Come too close to the solitude-loving Gila monster, and it opens its powerful jaws, displays grooved teeth and hisses.
"I'm trouble," it's telling you. "Leave me alone."
But this isn't a face only a mother - or a diabetic - could love.
Arizona State University veterinarian Dale DeNardo, an assistant life sciences professor, has been studying Gila monsters for seven years. About 30 of the lizards live in a lab at ASU, and he uses radio transmitters to track the same number in the Arizona desert.
Still, he's thrilled when he spots one in the wild.
"I think they're fascinating-looking," he says. "The more you know about them, the more you realize beauty really is in the eye of the beholder."
DeNardo is especially interested in how the lizards have managed to survive in the Sonoran desert for millions of years, despite the challenges of hot, dry weather and limited water and food.
Raiding ground nests for tortoise eggs, rodents, birds and baby rabbits, Gila monsters may consume more than 50 percent of their body mass in one meal, then go months without food.
Researchers discovered that after a Gila monster ate one of its rare meals, high levels of a protein from its venom-laced saliva circulated in its blood, DeNardo says. The lizard secretes venom through grooved teeth into its mouth, rather than through fangs directly into the victim as a rattlesnake does.
A synthetic version of that protein, now named exenatide, is the basis for the glucose-lowering drug Byetta. It's prescribed for people with type 2 diabetes.
The Gila monster is one of only two venomous lizards in the world. The other is the Mexican beaded lizard.
"The (Gila monster's) venom isn't deadly to humans," DeNardo says, joking that bite victims may wish it was. "I've been told it's extremely painful, like having a hammer hit your thumb every five seconds for 45 minutes."
Gila monsters are the largest American lizards, reaching lengths of about two feet and weighing three to five pounds. But they're shy and use their powerful jaws on people only when threatened, he says.

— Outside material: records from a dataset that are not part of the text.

(** ** Lemmas *)

Section Lemmas.
Context (quote : string → string) (url_scheme : string → result string).
Context (getenv : string → string).
#[local] Existing Instance loader_ret.
#[local] Existing Instance loader_bind.

(** What a parser yields, and the problems it adds. *)
Definition value {A} (m : Loader A) : A := (m []).1.
Definition problems {A} (m : Loader A) : list string := (m []).2.

(** A parser appends to the list of problems and does not read it. *)
Definition appends {A} (m : Loader A) : Prop := ∀ ps, m ps = (value m, ps ++ problems m).

Lemma appends_ret {A} (a : A) : appends (mret a).
Proof. intros ps. cbn. unfold problems. cbn. by rewrite app_nil_r. Qed.

Lemma appends_fail key text : appends (fail key text).
Proof. intros ps. done. Qed.

Lemma bind_run {A B} (m : Loader A) (f : A → Loader B) ps :
  appends m → (m ≫= f) ps = f (value m) (ps ++ problems m).
Proof. intros Hm. unfold mbind, loader_bind. by rewrite Hm. Qed.

Lemma value_bind {A B} (m : Loader A) (f : A → Loader B) :
  appends m → (∀ a, appends (f a)) → value (m ≫= f) = value (f (value m)).
Proof. intros Hm Hf. unfold value at 1. by rewrite bind_run, Hf. Qed.

Lemma problems_bind {A B} (m : Loader A) (f : A → Loader B) :
  appends m → (∀ a, appends (f a)) → problems (m ≫= f) = problems m ++ problems (f (value m)).
Proof. intros Hm Hf. unfold problems at 1. by rewrite bind_run, Hf. Qed.

Lemma appends_bind {A B} (m : Loader A) (f : A → Loader B) :
  appends m → (∀ a, appends (f a)) → appends (m ≫= f).
Proof.
  intros Hm Hf ps. rewrite value_bind, problems_bind, bind_run by done.
  by rewrite Hf, app_assoc.
Qed.

Ltac appends_tac :=
  repeat first [ apply appends_ret | apply appends_fail | apply appends_bind; [|intros ?]
               | progress case_match ].

Lemma appends_public_loop parts : ∀ addrs b, appends (public_loop quote parts addrs b).
Proof. induction parts as [|p parts IH]; intros addrs b; cbn [public_loop]; appends_tac; apply IH. Qed.

Lemma appends_protected_loop parts : ∀ es, appends (protected_loop quote parts es).
Proof. induction parts as [|p parts IH]; intros es; cbn [protected_loop]; appends_tac; apply IH. Qed.

Lemma appends_stateDir : appends (stateDir quote getenv).
Proof. unfold stateDir. appends_tac. Qed.
Lemma appends_listenAddr : appends (listenAddr quote getenv).
Proof. unfold listenAddr. appends_tac. Qed.
Lemma appends_publicAddrs : appends (publicAddrs quote getenv).
Proof. unfold publicAddrs. appends_tac. apply appends_public_loop. Qed.
Lemma appends_policyMode : appends (policyMode getenv).
Proof. unfold policyMode. appends_tac. Qed.
Lemma appends_dockerHost : appends (dockerHost quote url_scheme getenv).
Proof. unfold dockerHost. appends_tac. Qed.
Lemma appends_logLevel : appends (logLevel quote getenv).
Proof. unfold logLevel. appends_tac. Qed.
Lemma appends_boundedInt key def min : appends (boundedInt quote getenv key def min).
Proof. unfold boundedInt. appends_tac. Qed.
Lemma appends_rangedInt key def min max : appends (rangedInt quote getenv key def min max).
Proof. unfold rangedInt. appends_tac. Qed.
Lemma appends_days key def : appends (days quote getenv key def).
Proof. unfold days. apply appends_bind; [apply appends_boundedInt|intros; apply appends_ret]. Qed.
Lemma appends_minutes key def min max : appends (minutes quote getenv key def min max).
Proof. unfold minutes. apply appends_bind; [apply appends_rangedInt|intros; apply appends_ret]. Qed.
Lemma appends_selfContainer : appends (selfContainer quote getenv).
Proof. unfold selfContainer. appends_tac. Qed.
Lemma appends_protectedContainers : appends (protectedContainers quote getenv).
Proof. unfold protectedContainers. case_match; [apply appends_ret|apply appends_protected_loop]. Qed.
Lemma appends_checkRetentionOrder cfg : appends (checkRetentionOrder cfg).
Proof. unfold checkRetentionOrder. appends_tac. Qed.

(** The configuration the fields give, whatever problems they have. *)
Definition parsed : Config :=
  MkConfig (value (stateDir quote getenv)) (value (listenAddr quote getenv))
    (value (publicAddrs quote getenv)) (value (policyMode getenv))
    (value (dockerHost quote url_scheme getenv)) (value (logLevel quote getenv))
    (value (days quote getenv envLogMaxAgeDays defaultLogMaxAgeDays))
    (value (boundedInt quote getenv envLogMaxTotalMB defaultLogMaxTotalMB minLogMaxTotalMB))
    (value (days quote getenv envAuditMaxAgeDays defaultAuditMaxAgeDays))
    (value (boundedInt quote getenv envAuditMaxRows defaultAuditMaxRows minAuditMaxRows))
    (value (boundedInt quote getenv envRateStatusPerMin defaultRateStatusPerMin minRatePerX))
    (value (boundedInt quote getenv envRatePairPerMin defaultRatePairPerMin minRatePerX))
    (value (boundedInt quote getenv envRateGuardedPerSec defaultRateGuardedPerSec minRatePerX))
    (value (minutes quote getenv envPairTTLMax defaultPairTTLMaxMin minPairTTLMaxMin maxPairTTLMaxMin))
    (value (selfContainer quote getenv)) (value (protectedContainers quote getenv)).

(** Each field's own problems, in the order of the fields. *)
Definition own_problems : list (list string) :=
  [problems (stateDir quote getenv); problems (listenAddr quote getenv);
   problems (publicAddrs quote getenv); problems (policyMode getenv);
   problems (dockerHost quote url_scheme getenv); problems (logLevel quote getenv);
   problems (days quote getenv envLogMaxAgeDays defaultLogMaxAgeDays);
   problems (boundedInt quote getenv envLogMaxTotalMB defaultLogMaxTotalMB minLogMaxTotalMB);
   problems (days quote getenv envAuditMaxAgeDays defaultAuditMaxAgeDays);
   problems (boundedInt quote getenv envAuditMaxRows defaultAuditMaxRows minAuditMaxRows);
   problems (boundedInt quote getenv envRateStatusPerMin defaultRateStatusPerMin minRatePerX);
   problems (boundedInt quote getenv envRatePairPerMin defaultRatePairPerMin minRatePerX);
   problems (boundedInt quote getenv envRateGuardedPerSec defaultRateGuardedPerSec minRatePerX);
   problems (minutes quote getenv envPairTTLMax defaultPairTTLMaxMin minPairTTLMaxMin maxPairTTLMaxMin);
   problems (selfContainer quote getenv); problems (protectedContainers quote getenv);
   problems (checkRetentionOrder parsed)].

Lemma Load_run :
  Load quote url_scheme getenv =
    match List.concat own_problems with [] => inl parsed | ps => inr ps end.
Proof.
  assert ((cfg ← fields quote url_scheme getenv; checkRetentionOrder cfg ≫= λ _, mret cfg) []
    = (parsed, List.concat own_problems)) as Hrun.
  { unfold fields, mbind, loader_bind.
    rewrite appends_stateDir, appends_listenAddr, appends_publicAddrs, appends_policyMode,
      appends_dockerHost, appends_logLevel, appends_days, appends_boundedInt, appends_days,
      !appends_boundedInt, appends_minutes, appends_selfContainer, appends_protectedContainers.
    cbv beta iota delta [mret loader_ret]. rewrite appends_checkRetentionOrder.
    unfold own_problems. cbn [List.concat]. rewrite app_nil_r, <- !app_assoc. done. }
  unfold Load. rewrite Hrun. by destruct (List.concat own_problems).
Qed.

(** *** What the absence of problems says of each value *)

Lemma problems_fail {A} key text (a : A) : problems (fail key text ≫= λ _, mret a) ≠ [].
Proof. done. Qed.

Lemma stateDir_ok : problems (stateDir quote getenv) = [] → has_prefix "/" (value (stateDir quote getenv)) = true.
Proof. unfold stateDir, isAbsPath. destruct (has_prefix "/" _) eqn:H; done. Qed.

Lemma listenAddr_ok :
  problems (listenAddr quote getenv) = [] →
  ∃ host port n, SplitHostPort (value (listenAddr quote getenv)) = Ok (host, port) ∧
    Atoi port = Some n ∧ 1 <= n <= 65535.
Proof.
  unfold listenAddr. set (addr := raw getenv _ _).
  destruct (SplitHostPort addr) as [[host port]|e] eqn:Hs; [|done].
  destruct (Atoi port) as [n|] eqn:Hn; [|done].
  destruct ((n <? minPort) || (maxPort <? n)) eqn:Hb; [done|]. intros _.
  exists host, port, n. cbn. unfold minPort, maxPort in Hb. to_prop. auto.
Qed.

Lemma public_loop_valid parts addrs b :
  Forall (λ e, isValidSAN e = true) addrs →
  Forall (λ e, isValidSAN e = true) (value (public_loop quote parts addrs b)).1 ∧
  (problems (public_loop quote parts addrs b) = [] → (value (public_loop quote parts addrs b)).2 = b).
Proof.
  revert addrs b. induction parts as [|p parts IH]; intros addrs b Ha; cbn [public_loop]; [done|].
  case_bool_decide; [by apply IH|]. destruct (isValidSAN (TrimSpace p)) eqn:He; cbn [negb].
  - apply IH. apply Forall_app. auto.
  - rewrite value_bind, problems_bind by (apply appends_fail || (intros; apply appends_public_loop)).
    split; [by apply IH|done].
Qed.

Lemma publicAddrs_ok :
  problems (publicAddrs quote getenv) = [] →
  value (publicAddrs quote getenv) ≠ [] ∧
  Forall (λ e, isValidSAN e = true) (value (publicAddrs quote getenv)).
Proof.
  unfold publicAddrs. case_bool_decide; [done|].
  set (m := public_loop quote _ [] false).
  destruct (public_loop_valid (split_on "," (raw getenv envPublicAddr "")) [] false ltac:(constructor)) as [Hv Hb].
  fold m in Hv, Hb. destruct (m []) as [[addrs bad] ps] eqn:Hm.
  unfold value, problems, mbind, loader_bind in *. rewrite Hm in *. cbn in *.
  case_bool_decide; cbn.
  - destruct bad; cbn; [|by destruct ps]. intros ->. by specialize (Hb eq_refl).
  - by intros _.
Qed.

Lemma policyMode_ok : 0 <= value (policyMode getenv) <= 2.
Proof.
  unfold policyMode. destruct (ParseMode _) as [m err] eqn:H.
  assert (0 <= m <= 2).
  { unfold ParseMode, ModeDefault, ModeReadOnly, ModeFull in H.
    repeat case_bool_decide; simplify_eq; lia. }
  by destruct err.
Qed.

Lemma dockerHost_ok :
  problems (dockerHost quote url_scheme getenv) = [] →
  url_scheme (value (dockerHost quote url_scheme getenv)) ∈ [Ok "unix"; Ok "tcp"].
Proof.
  unfold dockerHost. set (h := raw getenv _ _). destruct (url_scheme h) as [s|e] eqn:Hs; [|done].
  repeat case_bool_decide; cbn; intros; simplify_eq; rewrite ?Hs; set_solver.
Qed.

Lemma boundedInt_ok key def min :
  min <= def → in_int64 def →
  min <= value (boundedInt quote getenv key def min) ∧ in_int64 (value (boundedInt quote getenv key def min)).
Proof.
  intros Hd Hi. unfold boundedInt. case_bool_decide; [done|].
  destruct (Atoi _) as [n|] eqn:Hn; [|done]. apply Atoi_in_int64 in Hn.
  destruct (Z.ltb_spec n min); done.
Qed.

Lemma rangedInt_ok key def min max :
  min <= def <= max → min <= value (rangedInt quote getenv key def min max) <= max.
Proof.
  intros Hd. unfold rangedInt. case_bool_decide; [done|].
  destruct (Atoi _) as [n|]; [|done]. destruct (_ || _) eqn:Ho; [done|]. to_prop. cbn. lia.
Qed.

Lemma selfContainer_ok :
  problems (selfContainer quote getenv) = [] →
  value (selfContainer quote getenv) = "" ∨ containerRefPattern (value (selfContainer quote getenv)) = true.
Proof.
  unfold selfContainer. case_bool_decide; [by left|].
  destruct (containerRefPattern _) eqn:Hp; [by right|done].
Qed.

Lemma protected_loop_ok parts es :
  Forall (λ e, containerRefPattern e = true) es → NoDup es →
  Forall (λ e, containerRefPattern e = true) (value (protected_loop quote parts es)) ∧
  NoDup (value (protected_loop quote parts es)).
Proof.
  revert es. induction parts as [|p parts IH]; intros es Hf Hn; cbn [protected_loop]; [done|].
  case_bool_decide; [by apply IH|]. destruct (containerRefPattern (TrimSpace p)) eqn:He; cbn [negb].
  - case_bool_decide; [by apply IH|]. apply IH; [by apply Forall_app; auto|].
    apply NoDup_app. split; [done|]. split; [|apply NoDup_singleton]. set_solver.
  - rewrite value_bind by (apply appends_fail || (intros; apply appends_protected_loop)). by apply IH.
Qed.

Lemma protectedContainers_ok :
  Forall (λ e, containerRefPattern e = true) (value (protectedContainers quote getenv)) ∧
  NoDup (value (protectedContainers quote getenv)).
Proof.
  unfold protectedContainers. case_bool_decide; [split; constructor|].
  apply protected_loop_ok; constructor.
Qed.

Lemma value_days key def : value (days quote getenv key def) =
  days_duration (value (boundedInt quote getenv key def minDays)).
Proof. unfold days. rewrite value_bind; [done|apply appends_boundedInt|intros; apply appends_ret]. Qed.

Their black and orange-pink coloration makes them hard to spot.
Gila monsters live 20 to 30 years, and it's illegal to take them from the wild. The Arizona Game and Fish Department turns confiscated and "nuisance" Gila monsters over to the ASU lab.
There's still much to be learned from these survivors, DeNardo says, and he'd hate to see them disappear.
"As we've seen with Byetta," he says, "if we lose the animals, we lose those discoveries."